I would suggest pulling the camera and carefully inspecting everything using a very bright flashlight. Look for spider webs or debris on the elements. The diffraction pattern looks pretty strong so I suspect that there’s something fairly big (at least big enough to see) causing the problem.

John

Well Written Helpful Insightful Engaging
Marco Montella avatar

Hi John, thanks a lot for your extensive diagnosis attempt! I just inspected the 3 closest surfaces to the sensor, and despite looking fairly dirty when lit by harsh light, I didn’t see anything immediately jumping to the eye as a possible culprit.

But I’m not an expert of optical path obstruction, I’ll let you be the judge of that:

Screenshot 2026-01-08 at 19.13.36.pngINNER REDUCER SURFACEScreenshot 2026-01-08 at 19.13.29.pngOUTER REDUCER SURFACEScreenshot 2026-01-08 at 19.13.23.png

Rick Veregin avatar

Hi Marco,

This looks really dirty to me, everything needs a very careful cleaning I would say. But as well that scratch could very well be one culprit. I had a small scratch toward the edge of a filter once and all the bright stars in one part of a quadrant of my image had a little spike like you are seeing in your images. Where you see the spike in the image depends on where the scratch is. It is surprising how even a very tiny scratch can cause this, I certainly was surprised.

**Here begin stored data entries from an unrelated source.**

(** * Properties *)

(** ** Prompt builder *)

Section PromptBuilder.

Lemma append_nil_r (s : string) : s ++ EmptyString = s.
Proof. induction s as [|c s IH]; simpl; [reflexivity | now rewrite IH]. Qed.

(** Text without braces is copied as it stands. *)
Lemma format_scan_literal (lit rest text : string) :
  has_brace lit = false ->
  format_scan Literal (lit ++ rest) text
  = emit_str lit (format_scan Literal rest text).
Proof.
  induction lit as [|c lit IH]; simpl; intros H.
  - now destruct (format_scan Literal rest text).
  - apply orb_false_iff in H as [H Hlit].
    apply orb_false_iff in H as [Ho Hc].
    rewrite Ho, Hc, (IH Hlit).
    now destruct (format_scan Literal rest text).
Qed.

(** A template made of brace-free text around one [{text}] field. *)
Lemma format_one_field (pre post text : string) :
  has_brace pre = false ->
  has_brace post = false ->
  format (pre ++ "{text}" ++ post) text = Formatted (pre ++ text ++ post).
Proof.
  intros Hpre Hpost. unfold format.
  rewrite (format_scan_literal pre _ text Hpre). simpl.
  rewrite <- (append_nil_r post) at 1.
  rewrite (format_scan_literal post EmptyString text Hpost). simpl.
  now rewrite append_nil_r.
Qed.

Lemma prompts_shape (m : BotMode) :
  prompts m = prompt_prefix m ++ "{text}" ++ prompt_suffix m
  /\ has_brace (prompt_prefix m) = false
  /\ has_brace (prompt_suffix m) = false.
Proof. destruct m; vm_compute; auto. Qed.

Lemma build_prompt_eq (m : BotMode) (text : string) :
  build_prompt m text = Formatted (prompt_prefix m ++ text ++ prompt_suffix m).
Proof.
  destruct (prompts_shape m) as (Hs & Hpre & Hpost).
  unfold build_prompt. rewrite Hs. now apply format_one_field.
Qed.

Lemma prefix_self_app (a b : string) : prefix a (a ++ b) = true.
Proof. induction a as [|c a IH]; simpl.
  - now destruct b.
  - destruct (ascii_dec c c); [exact IH | contradiction].
Qed.

Lemma occurrences_skip (needle a b : string) :
  occurrences needle b <= occurrences needle (a ++ b).
Proof.
  induction a as [|c a IH]; simpl; [lia|].
  destruct (prefix needle (String c (a ++ b))); lia.
Qed.

Lemma occurrences_here (needle b : string) :
  1 <= occurrences needle (needle ++ b).
Proof.
  assert (U : forall h, (if prefix needle h then 1 else 0) <= occurrences needle h)
    by (intros h; destruct h; simpl; lia).
  specialize (U (needle ++ b)). now rewrite prefix_self_app in U.
Qed.

End PromptBuilder.

(** C8, as stated: the prompt holds the input text at exactly one position.
    It fails for a text that also reads in the template's own wording: the
    word roasting stands five times in the SPICY template, so the prompt
    built from it holds it at six positions. *)
Lemma C8_text_can_occur_more_than_once :
  exists p, build_prompt SPICY "roasting" = Formatted p
            /\ occurrences "roasting" p = 6.
Proof. eexists. split; vm_compute; reflexivity. Qed.

(** C8, amended: for both modes and every input text the prompt is a
    function of mode and text alone; it is the mode's template with its one
    [{text}] field replaced by the text, unchanged, between a fixed prefix
    and a fixed suffix, so the text occurs in it at least once. *)
Theorem C8_prompt_embeds_text (m : BotMode) (text : string) :
  exists p,
    build_prompt m text = Formatted p
    /\ p = prompt_prefix m ++ text ++ prompt_suffix m
    /\ occurrences "{text}" (prompts m) = 1
    /\ has_brace (prompt_prefix m) = false
    /\ has_brace (prompt_suffix m) = false
    /\ 1 <= occurrences text p.
Proof.
  exists (prompt_prefix m ++ text ++ prompt_suffix m).
  destruct (prompts_shape m) as (_ & Hpre & Hpost).
  repeat split; auto.
  - apply build_prompt_eq.
  - destruct m; vm_compute; reflexivity.
  - etransitivity; [apply occurrences_here | apply occurrences_skip].
Qed.

(** ** User store *)

Local Open Scope list_scope.

Section UserStore.

Lemma select_none_absent (uid : Z) (t : Table) :
  select_user uid t = None -> existsb (has_id uid) t = false.
Proof.
  unfold select_user. induction t as [|r t IH]; simpl; [reflexivity|].
  destruct (has_id uid r); [discriminate | exact IH].
Qed.

Lemma select_none_rows (uid : Z) (t : Table) :
  select_user uid t = None -> rows_of uid t = [].
Proof.
  unfold select_user, rows_of. induction t as [|r t IH]; simpl; [reflexivity|].
  destruct (has_id uid r); [discriminate | exact IH].
Qed.

Lemma update_rows_absent (f : Field) (uid : Z) (t : Table) :
  select_user uid t = None -> update_rows f uid t = t.
Proof.
  unfold select_user, update_rows. induction t as [|r t IH]; simpl; [reflexivity|].
  destruct (has_id uid r); [discriminate|].
  intros H. now rewrite (IH H).
Qed.

Lemma rows_of_app (uid : Z) (t t' : Table) :
  rows_of uid (t ++ t') = rows_of uid t ++ rows_of uid t'.
Proof. apply filter_app. Qed.

Lemma select_app_new (uid : Z) (t : Table) (r : UserRecord) :
  select_user uid t = None -> user_id r = uid ->
  select_user uid (t ++ [r]) = Some r.
Proof.
  unfold select_user. intros Hn Hr.
  induction t as [|r0 t IH]; simpl in *.
  - unfold has_id. rewrite Hr, Z.eqb_refl. reflexivity.
  - destruct (has_id uid r0); [discriminate | now apply IH].
Qed.

Lemma bump_id (f : Field) (r : UserRecord) : user_id (bump f r) = user_id r.
Proof. now destruct f. Qed.

Lemma update_rows_ids (f : Field) (uid : Z) (t : Table) :
  map user_id (update_rows f uid t) = map user_id t.
Proof.
  unfold update_rows. rewrite map_map. apply map_ext.
  intros r. destruct (has_id uid r); [apply bump_id | reflexivity].
Qed.

(** Both operations keep the key of the table unique. *)
Lemma increment_keeps_key st uid f t :
  primary_key t -> primary_key (snd (_increment_field st uid f t)).
Proof.
  unfold primary_key. destruct st; simpl; [|tauto].
  now rewrite update_rows_ids.
Qed.

Lemma add_user_keeps_key st now uid name t :
  primary_key t -> primary_key (snd (add_user st now uid name t)).
Proof.
  unfold primary_key, add_user, insert_user. intros H.
  destruct st; simpl; [|exact H].
  destruct (select_user uid t) eqn:E; simpl; [exact H|].
  rewrite (select_none_absent _ _ E). simpl.
  rewrite map_app. simpl.
  apply NoDup_app; [exact H | repeat constructor; intros [] | ].
  intros x Hin [Hx|[]]. subst x.
  apply in_map_iff in Hin as (r & Hr & Hin).
  assert (X : existsb (has_id uid) t = true)
    by (apply existsb_exists; exists r; split; [exact Hin | unfold has_id; rewrite Hr; apply Z.eqb_refl]).
  rewrite (select_none_absent _ _ E) in X. discriminate.
Qed.

(** The row an update leaves in place of [r]. *)
Lemma select_update_rows f uid uid' t r :
  select_user uid' t = Some r ->
  select_user uid' (update_rows f uid t)
  = Some (if has_id uid r then bump f r else r).
Proof.
  unfold select_user, update_rows.
  induction t as [|r0 t IH]; simpl; [discriminate|].
  assert (K : has_id uid' (if has_id uid r0 then bump f r0 else r0) = has_id uid' r0).
  { unfold has_id. destruct (user_id r0 =? uid)%Z; [now rewrite bump_id | reflexivity]. }
  rewrite K. destruct (has_id uid' r0).
  - intros [= ->]. reflexivity.
  - apply IH.
Qed.

Lemma counters_le_refl t : counters_le t t.
Proof. intros uid r H. exists r. repeat split; [exact H | lia | lia]. Qed.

The ZWO 2600 MC Pro has a protect window IR/UV/filter so presuming that scratch is on the protect window, you can buy the replacement from ZWO and change the window yourself. This camera (same model I have) uses the D60 UV IR-CUT protect window—you can find it on the ZWO site and on most astro equipment sites.

Rick

Helpful Supportive
andrea tasselli avatar
Simple test: Rotate the camera by 90 degrees and see whether the spikes follow the camera (use a dense star field for this test)
Well Written Insightful Concise
AlexFilothodoros avatar

I see the same with my Askar PHQ. It can happen randomly in my case.
For now, I have changed the adapters to the camera, hoping that it’s internal reflection. BTW, I see it with narrowband filters.

John Hayes avatar

That looks pretty dirty to me. My suggestion is to first carefully clean up those surfaces and then try it again. Dust and debris could certainly be the source of the problem. Andrea’s suggestion to rotate the camera is a good one as well. I suspect that if you clean those surfaces, the problem will go away.